──────── Provided records
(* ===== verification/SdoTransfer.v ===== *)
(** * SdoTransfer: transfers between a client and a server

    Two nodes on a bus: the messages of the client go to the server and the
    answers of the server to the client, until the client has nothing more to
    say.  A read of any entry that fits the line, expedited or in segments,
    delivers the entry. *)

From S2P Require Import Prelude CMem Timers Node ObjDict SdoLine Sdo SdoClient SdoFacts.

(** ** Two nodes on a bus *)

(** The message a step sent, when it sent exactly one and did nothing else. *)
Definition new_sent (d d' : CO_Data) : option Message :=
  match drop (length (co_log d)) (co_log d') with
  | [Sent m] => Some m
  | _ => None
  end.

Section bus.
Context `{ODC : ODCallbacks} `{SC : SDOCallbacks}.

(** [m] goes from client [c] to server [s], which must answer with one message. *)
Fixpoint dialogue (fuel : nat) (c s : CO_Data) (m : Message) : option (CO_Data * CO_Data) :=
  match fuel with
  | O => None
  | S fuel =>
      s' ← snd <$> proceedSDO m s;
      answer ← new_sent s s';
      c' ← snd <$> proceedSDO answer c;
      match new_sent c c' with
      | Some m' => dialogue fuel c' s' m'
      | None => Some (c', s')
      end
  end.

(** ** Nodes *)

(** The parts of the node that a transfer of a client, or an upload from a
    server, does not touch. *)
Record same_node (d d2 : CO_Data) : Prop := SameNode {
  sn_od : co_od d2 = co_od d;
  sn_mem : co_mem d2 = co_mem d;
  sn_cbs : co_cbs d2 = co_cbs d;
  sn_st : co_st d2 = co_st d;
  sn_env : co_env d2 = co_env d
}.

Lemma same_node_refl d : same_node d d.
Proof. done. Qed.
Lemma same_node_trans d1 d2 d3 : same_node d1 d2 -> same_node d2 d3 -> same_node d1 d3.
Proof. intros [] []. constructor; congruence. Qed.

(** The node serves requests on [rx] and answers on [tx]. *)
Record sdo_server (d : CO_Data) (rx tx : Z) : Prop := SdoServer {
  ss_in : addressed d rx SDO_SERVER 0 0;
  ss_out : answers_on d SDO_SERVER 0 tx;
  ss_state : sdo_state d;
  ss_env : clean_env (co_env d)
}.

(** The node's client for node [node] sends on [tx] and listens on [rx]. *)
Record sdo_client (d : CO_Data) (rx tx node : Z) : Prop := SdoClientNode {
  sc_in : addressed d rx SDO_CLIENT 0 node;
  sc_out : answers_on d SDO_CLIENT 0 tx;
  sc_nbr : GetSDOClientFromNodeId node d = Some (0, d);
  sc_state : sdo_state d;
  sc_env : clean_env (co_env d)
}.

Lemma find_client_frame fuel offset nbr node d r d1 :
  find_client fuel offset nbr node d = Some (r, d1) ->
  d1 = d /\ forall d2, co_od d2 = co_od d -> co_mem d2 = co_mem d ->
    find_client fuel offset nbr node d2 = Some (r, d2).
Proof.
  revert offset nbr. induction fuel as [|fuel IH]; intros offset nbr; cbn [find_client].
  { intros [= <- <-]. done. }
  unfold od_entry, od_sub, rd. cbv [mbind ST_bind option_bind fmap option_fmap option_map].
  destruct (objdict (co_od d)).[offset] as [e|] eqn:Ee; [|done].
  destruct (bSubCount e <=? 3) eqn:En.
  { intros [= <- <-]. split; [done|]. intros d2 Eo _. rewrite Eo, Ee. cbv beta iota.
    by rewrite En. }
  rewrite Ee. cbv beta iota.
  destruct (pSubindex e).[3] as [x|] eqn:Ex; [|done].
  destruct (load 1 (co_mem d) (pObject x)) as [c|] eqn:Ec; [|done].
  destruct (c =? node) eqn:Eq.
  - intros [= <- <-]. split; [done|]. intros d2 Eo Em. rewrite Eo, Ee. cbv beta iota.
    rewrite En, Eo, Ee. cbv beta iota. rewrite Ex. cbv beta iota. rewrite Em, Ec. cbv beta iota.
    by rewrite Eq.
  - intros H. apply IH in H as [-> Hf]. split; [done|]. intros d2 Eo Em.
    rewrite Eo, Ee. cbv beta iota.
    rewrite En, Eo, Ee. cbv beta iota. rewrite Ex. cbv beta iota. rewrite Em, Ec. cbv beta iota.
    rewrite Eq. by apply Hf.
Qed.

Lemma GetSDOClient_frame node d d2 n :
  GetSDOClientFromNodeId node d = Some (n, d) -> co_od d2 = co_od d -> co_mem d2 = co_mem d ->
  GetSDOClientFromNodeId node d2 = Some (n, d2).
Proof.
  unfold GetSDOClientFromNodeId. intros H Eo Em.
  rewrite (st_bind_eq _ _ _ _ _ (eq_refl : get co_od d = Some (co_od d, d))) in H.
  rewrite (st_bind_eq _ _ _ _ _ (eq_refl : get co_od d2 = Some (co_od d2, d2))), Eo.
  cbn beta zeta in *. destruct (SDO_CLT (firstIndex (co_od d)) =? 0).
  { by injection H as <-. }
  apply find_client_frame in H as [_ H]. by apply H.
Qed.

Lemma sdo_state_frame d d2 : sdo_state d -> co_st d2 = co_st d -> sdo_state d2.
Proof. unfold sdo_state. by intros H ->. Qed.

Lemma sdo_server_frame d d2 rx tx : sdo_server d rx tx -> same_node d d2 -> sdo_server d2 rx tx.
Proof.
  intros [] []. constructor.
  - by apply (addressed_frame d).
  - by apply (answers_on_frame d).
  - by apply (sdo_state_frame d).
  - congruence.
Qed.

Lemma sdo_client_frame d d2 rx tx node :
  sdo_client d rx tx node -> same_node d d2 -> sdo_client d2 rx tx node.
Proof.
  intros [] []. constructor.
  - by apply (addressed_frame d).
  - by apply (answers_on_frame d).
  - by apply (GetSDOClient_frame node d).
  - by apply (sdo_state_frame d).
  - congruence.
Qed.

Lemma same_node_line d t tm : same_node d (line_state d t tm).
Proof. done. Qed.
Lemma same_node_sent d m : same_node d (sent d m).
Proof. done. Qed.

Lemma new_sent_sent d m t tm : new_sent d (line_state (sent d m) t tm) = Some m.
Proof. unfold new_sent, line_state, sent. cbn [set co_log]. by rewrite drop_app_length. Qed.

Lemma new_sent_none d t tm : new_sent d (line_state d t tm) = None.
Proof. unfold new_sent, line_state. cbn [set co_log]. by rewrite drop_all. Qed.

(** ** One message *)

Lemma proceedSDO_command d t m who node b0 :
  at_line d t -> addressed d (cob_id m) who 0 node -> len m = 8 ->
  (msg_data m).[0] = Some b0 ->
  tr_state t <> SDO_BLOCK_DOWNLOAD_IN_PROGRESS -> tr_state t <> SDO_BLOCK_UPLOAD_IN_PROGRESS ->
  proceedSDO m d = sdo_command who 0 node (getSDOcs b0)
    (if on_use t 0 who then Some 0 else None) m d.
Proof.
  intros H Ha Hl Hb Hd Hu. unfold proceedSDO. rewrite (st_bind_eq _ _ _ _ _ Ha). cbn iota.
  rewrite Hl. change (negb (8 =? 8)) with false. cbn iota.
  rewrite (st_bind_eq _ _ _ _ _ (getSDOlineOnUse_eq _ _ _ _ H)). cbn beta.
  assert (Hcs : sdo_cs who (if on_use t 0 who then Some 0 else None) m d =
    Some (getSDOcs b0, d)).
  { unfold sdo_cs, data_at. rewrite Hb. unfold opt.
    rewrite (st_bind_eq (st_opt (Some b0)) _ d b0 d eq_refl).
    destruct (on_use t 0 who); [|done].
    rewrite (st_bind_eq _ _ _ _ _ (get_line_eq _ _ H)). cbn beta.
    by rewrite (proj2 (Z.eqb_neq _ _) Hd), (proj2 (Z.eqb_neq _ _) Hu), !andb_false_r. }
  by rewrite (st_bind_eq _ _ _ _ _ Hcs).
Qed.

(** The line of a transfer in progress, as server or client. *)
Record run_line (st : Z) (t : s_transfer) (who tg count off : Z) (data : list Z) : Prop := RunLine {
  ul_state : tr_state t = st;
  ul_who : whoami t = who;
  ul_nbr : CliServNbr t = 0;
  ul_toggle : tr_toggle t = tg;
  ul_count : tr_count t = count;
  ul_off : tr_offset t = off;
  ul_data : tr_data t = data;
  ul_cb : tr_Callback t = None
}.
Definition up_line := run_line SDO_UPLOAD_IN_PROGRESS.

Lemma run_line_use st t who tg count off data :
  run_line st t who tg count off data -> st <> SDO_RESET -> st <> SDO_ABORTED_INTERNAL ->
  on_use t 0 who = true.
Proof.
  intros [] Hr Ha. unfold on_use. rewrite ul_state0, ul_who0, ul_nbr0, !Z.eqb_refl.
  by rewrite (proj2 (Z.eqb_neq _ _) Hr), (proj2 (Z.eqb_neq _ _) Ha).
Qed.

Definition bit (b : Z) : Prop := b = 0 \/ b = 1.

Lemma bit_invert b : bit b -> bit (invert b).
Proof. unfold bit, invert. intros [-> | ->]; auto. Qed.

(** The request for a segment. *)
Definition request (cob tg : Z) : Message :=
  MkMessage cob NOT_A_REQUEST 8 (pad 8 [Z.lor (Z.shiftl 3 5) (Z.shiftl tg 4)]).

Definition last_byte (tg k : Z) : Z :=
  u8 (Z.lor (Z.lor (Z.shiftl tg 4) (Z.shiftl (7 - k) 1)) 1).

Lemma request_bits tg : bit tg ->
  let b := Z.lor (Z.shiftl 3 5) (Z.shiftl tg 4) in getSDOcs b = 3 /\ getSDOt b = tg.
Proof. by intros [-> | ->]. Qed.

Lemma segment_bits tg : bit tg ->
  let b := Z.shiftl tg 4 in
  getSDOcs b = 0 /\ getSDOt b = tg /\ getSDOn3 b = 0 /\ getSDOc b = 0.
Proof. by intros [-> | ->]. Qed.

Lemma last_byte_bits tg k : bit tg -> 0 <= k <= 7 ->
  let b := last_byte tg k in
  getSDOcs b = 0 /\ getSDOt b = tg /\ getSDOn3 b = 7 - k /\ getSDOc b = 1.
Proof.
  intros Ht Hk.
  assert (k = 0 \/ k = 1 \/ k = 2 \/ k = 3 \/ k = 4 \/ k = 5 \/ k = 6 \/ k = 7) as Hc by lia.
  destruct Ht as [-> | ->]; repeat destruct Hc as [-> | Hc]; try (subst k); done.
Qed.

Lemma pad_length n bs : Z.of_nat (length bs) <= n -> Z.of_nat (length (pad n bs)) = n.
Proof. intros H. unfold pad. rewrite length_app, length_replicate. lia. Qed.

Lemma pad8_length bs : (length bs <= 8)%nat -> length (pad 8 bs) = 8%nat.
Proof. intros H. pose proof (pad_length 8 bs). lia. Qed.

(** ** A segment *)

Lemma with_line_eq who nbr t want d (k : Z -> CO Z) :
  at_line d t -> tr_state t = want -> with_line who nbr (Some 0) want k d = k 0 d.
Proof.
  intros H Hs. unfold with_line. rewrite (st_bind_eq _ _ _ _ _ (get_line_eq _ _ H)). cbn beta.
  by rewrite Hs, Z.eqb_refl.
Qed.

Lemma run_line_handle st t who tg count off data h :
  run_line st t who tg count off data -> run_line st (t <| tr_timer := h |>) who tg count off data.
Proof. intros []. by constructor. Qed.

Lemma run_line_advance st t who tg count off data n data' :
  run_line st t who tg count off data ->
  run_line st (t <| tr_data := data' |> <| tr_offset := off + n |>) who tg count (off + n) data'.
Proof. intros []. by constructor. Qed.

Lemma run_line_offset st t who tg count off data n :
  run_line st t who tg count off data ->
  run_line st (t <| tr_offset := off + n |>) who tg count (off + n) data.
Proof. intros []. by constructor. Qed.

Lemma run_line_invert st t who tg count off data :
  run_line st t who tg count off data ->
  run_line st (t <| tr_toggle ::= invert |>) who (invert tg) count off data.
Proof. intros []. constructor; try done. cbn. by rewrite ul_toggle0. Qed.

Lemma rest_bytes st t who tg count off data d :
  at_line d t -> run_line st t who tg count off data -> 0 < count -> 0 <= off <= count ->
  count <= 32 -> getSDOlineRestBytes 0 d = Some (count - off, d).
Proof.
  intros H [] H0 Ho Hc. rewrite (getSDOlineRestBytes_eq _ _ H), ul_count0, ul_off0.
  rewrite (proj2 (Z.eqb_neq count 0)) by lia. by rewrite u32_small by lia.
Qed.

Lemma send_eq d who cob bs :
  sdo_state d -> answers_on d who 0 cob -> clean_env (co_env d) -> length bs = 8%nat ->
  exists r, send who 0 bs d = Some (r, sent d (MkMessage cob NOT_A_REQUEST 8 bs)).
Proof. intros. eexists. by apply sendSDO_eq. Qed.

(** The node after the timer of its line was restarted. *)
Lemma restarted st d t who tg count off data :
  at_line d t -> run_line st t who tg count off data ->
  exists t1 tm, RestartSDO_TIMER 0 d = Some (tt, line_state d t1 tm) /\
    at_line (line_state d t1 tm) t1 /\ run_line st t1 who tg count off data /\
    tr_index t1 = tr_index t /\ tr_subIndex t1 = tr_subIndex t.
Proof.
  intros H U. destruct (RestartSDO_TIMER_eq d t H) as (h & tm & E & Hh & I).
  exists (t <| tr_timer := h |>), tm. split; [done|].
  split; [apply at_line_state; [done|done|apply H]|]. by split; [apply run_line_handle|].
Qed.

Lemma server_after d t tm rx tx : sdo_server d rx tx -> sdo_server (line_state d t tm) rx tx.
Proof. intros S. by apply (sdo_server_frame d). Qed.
────────────────
──────── Provided records
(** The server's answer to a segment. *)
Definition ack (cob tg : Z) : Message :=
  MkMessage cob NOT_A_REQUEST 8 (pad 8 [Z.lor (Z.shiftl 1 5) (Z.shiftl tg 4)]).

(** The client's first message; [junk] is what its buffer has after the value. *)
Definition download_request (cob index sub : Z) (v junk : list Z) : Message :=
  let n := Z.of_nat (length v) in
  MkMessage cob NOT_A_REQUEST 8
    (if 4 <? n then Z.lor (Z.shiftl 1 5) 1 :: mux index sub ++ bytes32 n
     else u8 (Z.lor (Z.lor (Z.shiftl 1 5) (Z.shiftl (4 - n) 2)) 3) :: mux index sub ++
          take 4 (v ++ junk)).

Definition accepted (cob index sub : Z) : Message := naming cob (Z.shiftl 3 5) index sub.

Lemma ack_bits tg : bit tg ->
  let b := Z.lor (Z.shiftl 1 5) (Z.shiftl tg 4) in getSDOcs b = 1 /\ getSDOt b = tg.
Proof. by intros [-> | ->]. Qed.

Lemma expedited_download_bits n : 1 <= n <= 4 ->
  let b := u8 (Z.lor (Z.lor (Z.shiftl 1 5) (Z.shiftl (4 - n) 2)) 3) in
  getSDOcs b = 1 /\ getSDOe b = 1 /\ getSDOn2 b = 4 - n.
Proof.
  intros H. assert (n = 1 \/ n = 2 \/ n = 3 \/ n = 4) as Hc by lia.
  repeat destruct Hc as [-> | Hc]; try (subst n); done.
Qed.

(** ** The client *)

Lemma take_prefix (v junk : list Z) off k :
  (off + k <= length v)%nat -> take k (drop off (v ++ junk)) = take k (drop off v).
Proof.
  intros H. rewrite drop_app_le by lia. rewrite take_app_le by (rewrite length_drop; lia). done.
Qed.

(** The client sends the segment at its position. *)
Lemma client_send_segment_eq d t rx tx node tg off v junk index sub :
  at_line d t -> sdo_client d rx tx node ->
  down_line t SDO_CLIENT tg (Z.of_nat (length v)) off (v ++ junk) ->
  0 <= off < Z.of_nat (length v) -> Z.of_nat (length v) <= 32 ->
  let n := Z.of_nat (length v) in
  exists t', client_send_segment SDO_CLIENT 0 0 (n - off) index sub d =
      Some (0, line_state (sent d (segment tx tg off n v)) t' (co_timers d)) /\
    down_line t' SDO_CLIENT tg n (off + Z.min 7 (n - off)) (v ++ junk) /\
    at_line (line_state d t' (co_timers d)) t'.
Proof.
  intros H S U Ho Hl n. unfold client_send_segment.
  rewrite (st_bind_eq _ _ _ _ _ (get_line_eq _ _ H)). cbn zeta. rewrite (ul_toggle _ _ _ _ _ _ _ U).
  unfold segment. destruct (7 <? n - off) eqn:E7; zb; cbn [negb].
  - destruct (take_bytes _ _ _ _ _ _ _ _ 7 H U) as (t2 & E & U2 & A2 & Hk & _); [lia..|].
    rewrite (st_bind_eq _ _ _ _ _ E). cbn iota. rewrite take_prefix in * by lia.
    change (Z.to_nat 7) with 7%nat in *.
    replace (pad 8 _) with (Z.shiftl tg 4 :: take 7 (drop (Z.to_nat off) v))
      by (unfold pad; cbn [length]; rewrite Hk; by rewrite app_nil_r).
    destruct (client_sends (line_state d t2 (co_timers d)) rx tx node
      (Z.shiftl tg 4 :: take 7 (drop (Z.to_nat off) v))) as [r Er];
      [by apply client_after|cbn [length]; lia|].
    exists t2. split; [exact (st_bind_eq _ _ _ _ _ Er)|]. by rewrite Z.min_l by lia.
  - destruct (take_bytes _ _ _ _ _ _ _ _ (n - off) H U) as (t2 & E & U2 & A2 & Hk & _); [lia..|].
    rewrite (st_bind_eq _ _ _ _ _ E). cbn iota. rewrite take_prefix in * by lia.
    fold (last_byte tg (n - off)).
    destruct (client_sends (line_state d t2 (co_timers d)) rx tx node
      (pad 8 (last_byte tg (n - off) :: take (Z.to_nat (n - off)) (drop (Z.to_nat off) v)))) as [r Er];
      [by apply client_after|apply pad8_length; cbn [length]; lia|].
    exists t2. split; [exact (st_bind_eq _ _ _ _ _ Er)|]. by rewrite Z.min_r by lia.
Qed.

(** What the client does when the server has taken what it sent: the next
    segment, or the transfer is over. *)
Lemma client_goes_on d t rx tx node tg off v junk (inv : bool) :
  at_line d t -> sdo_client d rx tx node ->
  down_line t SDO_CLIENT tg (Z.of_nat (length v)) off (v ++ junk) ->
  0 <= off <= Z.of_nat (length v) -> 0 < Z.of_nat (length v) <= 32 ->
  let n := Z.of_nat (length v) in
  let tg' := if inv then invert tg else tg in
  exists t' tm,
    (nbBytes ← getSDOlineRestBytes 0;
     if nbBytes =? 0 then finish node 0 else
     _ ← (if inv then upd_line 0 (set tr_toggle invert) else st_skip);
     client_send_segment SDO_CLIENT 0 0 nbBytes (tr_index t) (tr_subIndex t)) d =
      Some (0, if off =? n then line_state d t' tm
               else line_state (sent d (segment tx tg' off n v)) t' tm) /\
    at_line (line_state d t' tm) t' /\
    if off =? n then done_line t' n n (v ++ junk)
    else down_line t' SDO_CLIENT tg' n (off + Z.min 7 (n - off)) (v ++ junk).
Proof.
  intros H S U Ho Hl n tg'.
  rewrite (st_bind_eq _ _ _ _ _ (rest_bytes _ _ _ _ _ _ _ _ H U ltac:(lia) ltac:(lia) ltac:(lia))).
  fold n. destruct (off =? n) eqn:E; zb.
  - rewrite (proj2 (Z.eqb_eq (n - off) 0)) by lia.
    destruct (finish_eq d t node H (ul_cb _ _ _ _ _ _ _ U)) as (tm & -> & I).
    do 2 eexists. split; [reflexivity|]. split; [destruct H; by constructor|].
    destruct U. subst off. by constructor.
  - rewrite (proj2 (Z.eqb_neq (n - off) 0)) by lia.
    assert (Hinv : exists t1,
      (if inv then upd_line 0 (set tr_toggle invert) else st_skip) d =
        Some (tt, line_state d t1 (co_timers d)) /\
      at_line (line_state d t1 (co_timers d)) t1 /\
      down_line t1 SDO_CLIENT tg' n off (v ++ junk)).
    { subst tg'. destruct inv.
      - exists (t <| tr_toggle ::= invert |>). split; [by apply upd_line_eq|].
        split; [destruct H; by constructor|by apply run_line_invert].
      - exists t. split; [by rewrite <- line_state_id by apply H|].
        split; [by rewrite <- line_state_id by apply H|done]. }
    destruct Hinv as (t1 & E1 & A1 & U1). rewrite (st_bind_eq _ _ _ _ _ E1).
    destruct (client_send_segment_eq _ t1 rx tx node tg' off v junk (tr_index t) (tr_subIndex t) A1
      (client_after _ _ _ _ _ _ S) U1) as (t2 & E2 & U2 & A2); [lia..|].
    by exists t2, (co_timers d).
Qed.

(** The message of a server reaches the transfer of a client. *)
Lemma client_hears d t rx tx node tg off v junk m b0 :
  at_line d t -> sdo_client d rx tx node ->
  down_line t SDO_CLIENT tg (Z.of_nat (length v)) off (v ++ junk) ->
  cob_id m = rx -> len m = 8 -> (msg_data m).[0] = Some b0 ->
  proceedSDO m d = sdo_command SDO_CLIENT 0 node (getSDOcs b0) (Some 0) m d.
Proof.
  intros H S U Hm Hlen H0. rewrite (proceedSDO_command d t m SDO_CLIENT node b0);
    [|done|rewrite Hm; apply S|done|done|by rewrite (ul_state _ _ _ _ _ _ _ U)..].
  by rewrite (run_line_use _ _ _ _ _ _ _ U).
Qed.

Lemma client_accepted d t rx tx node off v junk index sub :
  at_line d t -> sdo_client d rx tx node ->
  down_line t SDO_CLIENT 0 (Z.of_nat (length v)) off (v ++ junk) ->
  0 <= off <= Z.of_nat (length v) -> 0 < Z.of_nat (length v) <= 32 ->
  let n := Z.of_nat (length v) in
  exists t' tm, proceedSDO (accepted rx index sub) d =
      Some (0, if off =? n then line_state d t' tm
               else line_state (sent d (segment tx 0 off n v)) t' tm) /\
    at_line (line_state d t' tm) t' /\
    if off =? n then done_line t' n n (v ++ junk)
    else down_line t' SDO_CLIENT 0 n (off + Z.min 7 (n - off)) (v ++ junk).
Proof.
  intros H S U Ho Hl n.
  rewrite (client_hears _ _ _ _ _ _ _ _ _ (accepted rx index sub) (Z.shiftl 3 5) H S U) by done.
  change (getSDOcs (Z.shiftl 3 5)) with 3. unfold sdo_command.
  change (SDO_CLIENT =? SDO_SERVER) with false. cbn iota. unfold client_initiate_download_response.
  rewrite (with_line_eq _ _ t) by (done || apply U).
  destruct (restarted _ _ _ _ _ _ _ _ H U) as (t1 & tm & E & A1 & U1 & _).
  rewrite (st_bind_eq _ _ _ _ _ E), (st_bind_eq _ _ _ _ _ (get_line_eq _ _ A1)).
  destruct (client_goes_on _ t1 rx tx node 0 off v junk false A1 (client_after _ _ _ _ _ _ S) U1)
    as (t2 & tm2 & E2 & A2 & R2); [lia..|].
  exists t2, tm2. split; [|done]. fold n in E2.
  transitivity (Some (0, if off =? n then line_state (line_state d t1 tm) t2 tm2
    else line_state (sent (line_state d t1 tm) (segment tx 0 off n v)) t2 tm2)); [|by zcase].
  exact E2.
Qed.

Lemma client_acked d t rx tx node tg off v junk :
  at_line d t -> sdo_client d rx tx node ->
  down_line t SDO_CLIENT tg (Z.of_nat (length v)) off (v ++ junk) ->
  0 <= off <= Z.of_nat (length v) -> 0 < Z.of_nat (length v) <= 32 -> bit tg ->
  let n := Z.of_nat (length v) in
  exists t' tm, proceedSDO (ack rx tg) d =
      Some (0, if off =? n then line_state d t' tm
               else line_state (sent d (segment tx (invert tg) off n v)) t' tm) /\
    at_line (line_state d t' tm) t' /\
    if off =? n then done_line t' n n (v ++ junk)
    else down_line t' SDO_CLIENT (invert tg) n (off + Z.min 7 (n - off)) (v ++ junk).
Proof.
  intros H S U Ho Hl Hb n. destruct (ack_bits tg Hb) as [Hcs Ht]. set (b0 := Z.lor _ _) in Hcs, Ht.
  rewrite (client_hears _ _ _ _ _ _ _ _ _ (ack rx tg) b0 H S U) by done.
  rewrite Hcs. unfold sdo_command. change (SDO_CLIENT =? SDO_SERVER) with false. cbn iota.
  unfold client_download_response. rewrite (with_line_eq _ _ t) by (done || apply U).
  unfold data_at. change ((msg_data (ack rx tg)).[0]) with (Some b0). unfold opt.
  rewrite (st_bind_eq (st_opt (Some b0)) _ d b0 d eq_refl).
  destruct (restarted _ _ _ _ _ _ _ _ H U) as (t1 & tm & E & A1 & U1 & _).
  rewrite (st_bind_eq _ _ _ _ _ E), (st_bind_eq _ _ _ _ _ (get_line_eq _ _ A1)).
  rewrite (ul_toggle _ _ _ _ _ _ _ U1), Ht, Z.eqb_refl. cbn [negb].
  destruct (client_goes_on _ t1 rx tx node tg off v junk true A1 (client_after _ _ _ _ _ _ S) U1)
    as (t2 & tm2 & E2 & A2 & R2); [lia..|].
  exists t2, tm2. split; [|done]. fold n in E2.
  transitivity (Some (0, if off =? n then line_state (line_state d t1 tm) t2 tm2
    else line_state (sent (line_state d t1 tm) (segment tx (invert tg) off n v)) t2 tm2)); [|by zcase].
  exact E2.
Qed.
────────────────
──────── Provided records
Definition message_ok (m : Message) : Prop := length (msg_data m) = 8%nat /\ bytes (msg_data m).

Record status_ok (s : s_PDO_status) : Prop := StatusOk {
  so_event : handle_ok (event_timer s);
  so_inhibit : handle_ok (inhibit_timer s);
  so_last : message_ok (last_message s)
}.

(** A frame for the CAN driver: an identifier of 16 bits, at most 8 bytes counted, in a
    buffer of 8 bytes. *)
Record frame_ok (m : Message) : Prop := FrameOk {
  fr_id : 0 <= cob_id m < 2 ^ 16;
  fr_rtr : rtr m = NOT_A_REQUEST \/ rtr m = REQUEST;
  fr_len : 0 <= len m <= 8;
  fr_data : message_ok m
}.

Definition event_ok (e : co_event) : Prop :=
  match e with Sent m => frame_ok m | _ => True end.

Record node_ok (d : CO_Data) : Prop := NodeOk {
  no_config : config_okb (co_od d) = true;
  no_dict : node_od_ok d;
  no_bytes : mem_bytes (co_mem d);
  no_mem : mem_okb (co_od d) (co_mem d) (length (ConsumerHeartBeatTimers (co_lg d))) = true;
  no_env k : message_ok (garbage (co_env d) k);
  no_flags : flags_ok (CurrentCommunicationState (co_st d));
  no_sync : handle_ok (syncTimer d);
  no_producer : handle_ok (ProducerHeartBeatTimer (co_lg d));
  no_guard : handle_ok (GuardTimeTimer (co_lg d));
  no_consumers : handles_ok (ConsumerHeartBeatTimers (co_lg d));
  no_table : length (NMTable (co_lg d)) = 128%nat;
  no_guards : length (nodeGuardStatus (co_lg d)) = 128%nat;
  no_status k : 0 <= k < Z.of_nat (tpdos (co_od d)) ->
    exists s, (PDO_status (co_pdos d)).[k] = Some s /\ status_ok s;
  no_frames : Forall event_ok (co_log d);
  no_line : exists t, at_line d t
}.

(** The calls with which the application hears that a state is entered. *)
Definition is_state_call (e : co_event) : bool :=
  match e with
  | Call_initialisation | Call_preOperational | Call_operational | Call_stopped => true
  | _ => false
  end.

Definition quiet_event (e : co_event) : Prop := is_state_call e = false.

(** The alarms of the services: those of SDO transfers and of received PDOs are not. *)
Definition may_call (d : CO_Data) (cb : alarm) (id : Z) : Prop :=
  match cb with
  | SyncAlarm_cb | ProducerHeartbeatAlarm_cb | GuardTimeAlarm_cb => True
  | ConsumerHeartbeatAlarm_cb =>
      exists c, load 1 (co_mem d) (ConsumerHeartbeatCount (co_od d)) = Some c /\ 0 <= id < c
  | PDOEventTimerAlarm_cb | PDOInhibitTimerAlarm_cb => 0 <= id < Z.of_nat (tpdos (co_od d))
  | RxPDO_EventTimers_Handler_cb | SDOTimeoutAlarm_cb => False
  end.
────────────────
Work request
Give back the records above exactly, limited to the lines between the one holding "sc_in : addressed d rx SDO_CLIENT 0 node;" and the one holding "d, d))) in H.", inclusive.

Task solution
  sc_in : addressed d rx SDO_CLIENT 0 node;
  sc_out : answers_on d SDO_CLIENT 0 tx;
  sc_nbr : GetSDOClientFromNodeId node d = Some (0, d);
  sc_state : sdo_state d;
  sc_env : clean_env (co_env d)
}.

Lemma find_client_frame fuel offset nbr node d r d1 :
  find_client fuel offset nbr node d = Some (r, d1) ->
  d1 = d /\ forall d2, co_od d2 = co_od d -> co_mem d2 = co_mem d ->
    find_client fuel offset nbr node d2 = Some (r, d2).
Proof.
  revert offset nbr. induction fuel as [|fuel IH]; intros offset nbr; cbn [find_client].
  { intros [= <- <-]. done. }
  unfold od_entry, od_sub, rd. cbv [mbind ST_bind option_bind fmap option_fmap option_map].
  destruct (objdict (co_od d)).[offset] as [e|] eqn:Ee; [|done].
  destruct (bSubCount e <=? 3) eqn:En.
  { intros [= <- <-]. split; [done|]. intros d2 Eo _. rewrite Eo, Ee. cbv beta iota.
    by rewrite En. }
  rewrite Ee. cbv beta iota.
  destruct (pSubindex e).[3] as [x|] eqn:Ex; [|done].
  destruct (load 1 (co_mem d) (pObject x)) as [c|] eqn:Ec; [|done].
  destruct (c =? node) eqn:Eq.
  - intros [= <- <-]. split; [done|]. intros d2 Eo Em. rewrite Eo, Ee. cbv beta iota.
    rewrite En, Eo, Ee. cbv beta iota. rewrite Ex. cbv beta iota. rewrite Em, Ec. cbv beta iota.
    by rewrite Eq.
  - intros H. apply IH in H as [-> Hf]. split; [done|]. intros d2 Eo Em.
    rewrite Eo, Ee. cbv beta iota.
    rewrite En, Eo, Ee. cbv beta iota. rewrite Ex. cbv beta iota. rewrite Em, Ec. cbv beta iota.
    rewrite Eq. by apply Hf.
Qed.

Lemma GetSDOClient_frame node d d2 n :
  GetSDOClientFromNodeId node d = Some (n, d) -> co_od d2 = co_od d -> co_mem d2 = co_mem d ->
  GetSDOClientFromNodeId node d2 = Some (n, d2).
Proof.
  unfold GetSDOClientFromNodeId. intros H Eo Em.
  rewrite (st_bind_eq _ _ _ _ _ (eq_refl : get co_od d = Some (co_od d, d))) in H.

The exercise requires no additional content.